Items from a dataset:
··········
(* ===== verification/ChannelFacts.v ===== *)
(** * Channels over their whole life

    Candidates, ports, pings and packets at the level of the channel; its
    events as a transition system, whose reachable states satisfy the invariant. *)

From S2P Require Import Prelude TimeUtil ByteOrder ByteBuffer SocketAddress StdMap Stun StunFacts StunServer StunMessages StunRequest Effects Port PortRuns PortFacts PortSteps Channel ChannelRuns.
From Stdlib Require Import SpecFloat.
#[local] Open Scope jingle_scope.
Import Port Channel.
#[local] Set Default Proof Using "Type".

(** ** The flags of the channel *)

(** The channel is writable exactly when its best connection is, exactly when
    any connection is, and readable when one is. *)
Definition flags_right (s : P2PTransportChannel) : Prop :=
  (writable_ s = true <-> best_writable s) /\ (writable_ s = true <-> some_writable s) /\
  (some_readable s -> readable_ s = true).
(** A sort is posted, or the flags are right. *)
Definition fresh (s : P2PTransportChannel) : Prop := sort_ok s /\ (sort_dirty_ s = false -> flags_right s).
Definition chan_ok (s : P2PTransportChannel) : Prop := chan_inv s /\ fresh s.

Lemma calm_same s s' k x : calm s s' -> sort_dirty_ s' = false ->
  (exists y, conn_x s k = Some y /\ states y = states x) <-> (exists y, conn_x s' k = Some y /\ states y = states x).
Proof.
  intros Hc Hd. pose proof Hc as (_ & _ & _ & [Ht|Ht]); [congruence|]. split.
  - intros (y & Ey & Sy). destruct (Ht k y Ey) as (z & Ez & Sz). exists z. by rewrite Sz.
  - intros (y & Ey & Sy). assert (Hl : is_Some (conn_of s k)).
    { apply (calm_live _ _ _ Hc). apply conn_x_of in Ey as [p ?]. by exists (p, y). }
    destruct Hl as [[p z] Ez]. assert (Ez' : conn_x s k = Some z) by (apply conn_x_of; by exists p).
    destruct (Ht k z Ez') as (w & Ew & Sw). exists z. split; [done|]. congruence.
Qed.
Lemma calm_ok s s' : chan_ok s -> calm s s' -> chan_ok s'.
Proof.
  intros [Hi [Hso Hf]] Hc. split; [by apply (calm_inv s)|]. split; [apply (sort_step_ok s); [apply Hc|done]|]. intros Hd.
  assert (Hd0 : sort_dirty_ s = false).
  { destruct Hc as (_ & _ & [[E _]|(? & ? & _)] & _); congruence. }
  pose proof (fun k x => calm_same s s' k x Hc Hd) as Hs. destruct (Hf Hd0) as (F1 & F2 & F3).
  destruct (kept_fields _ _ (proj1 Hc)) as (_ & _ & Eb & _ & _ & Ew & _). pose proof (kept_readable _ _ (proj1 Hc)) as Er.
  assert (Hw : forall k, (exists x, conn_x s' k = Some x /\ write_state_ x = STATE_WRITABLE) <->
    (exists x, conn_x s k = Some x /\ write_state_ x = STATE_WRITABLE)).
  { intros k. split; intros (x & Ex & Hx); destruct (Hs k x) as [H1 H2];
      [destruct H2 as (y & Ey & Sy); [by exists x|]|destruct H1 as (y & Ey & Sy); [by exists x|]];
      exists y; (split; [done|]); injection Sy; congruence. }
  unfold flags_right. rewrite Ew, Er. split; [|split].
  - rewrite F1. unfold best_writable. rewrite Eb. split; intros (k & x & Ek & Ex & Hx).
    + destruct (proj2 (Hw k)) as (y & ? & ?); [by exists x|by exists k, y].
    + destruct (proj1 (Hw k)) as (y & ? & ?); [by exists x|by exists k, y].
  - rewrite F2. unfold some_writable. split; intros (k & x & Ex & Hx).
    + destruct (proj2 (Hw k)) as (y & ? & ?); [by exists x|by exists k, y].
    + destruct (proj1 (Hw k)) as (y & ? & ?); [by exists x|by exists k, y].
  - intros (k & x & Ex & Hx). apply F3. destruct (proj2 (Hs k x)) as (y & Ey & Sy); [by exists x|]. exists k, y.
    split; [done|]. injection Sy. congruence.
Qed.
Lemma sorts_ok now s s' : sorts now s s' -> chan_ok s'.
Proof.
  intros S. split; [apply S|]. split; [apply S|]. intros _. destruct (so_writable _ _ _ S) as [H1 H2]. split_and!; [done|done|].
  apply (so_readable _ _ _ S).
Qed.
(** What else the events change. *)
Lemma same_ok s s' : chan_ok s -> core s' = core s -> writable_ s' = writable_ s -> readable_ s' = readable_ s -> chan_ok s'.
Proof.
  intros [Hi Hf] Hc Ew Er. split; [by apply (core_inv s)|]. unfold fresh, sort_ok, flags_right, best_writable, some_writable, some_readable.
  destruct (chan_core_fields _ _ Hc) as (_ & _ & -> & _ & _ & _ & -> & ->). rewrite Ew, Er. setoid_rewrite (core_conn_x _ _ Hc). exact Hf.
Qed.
··········
Restate exactly, and only, every line from the one that contains "intros [Hi Hf]" through the last line of the records.

  intros [Hi Hf] Hc Ew Er. split; [by apply (core_inv s)|]. unfold fresh, sort_ok, flags_right, best_writable, some_writable, some_readable.
  destruct (chan_core_fields _ _ Hc) as (_ & _ & -> & _ & _ & _ & -> & ->). rewrite Ew, Er. setoid_rewrite (core_conn_x _ _ Hc). exact Hf.
Qed.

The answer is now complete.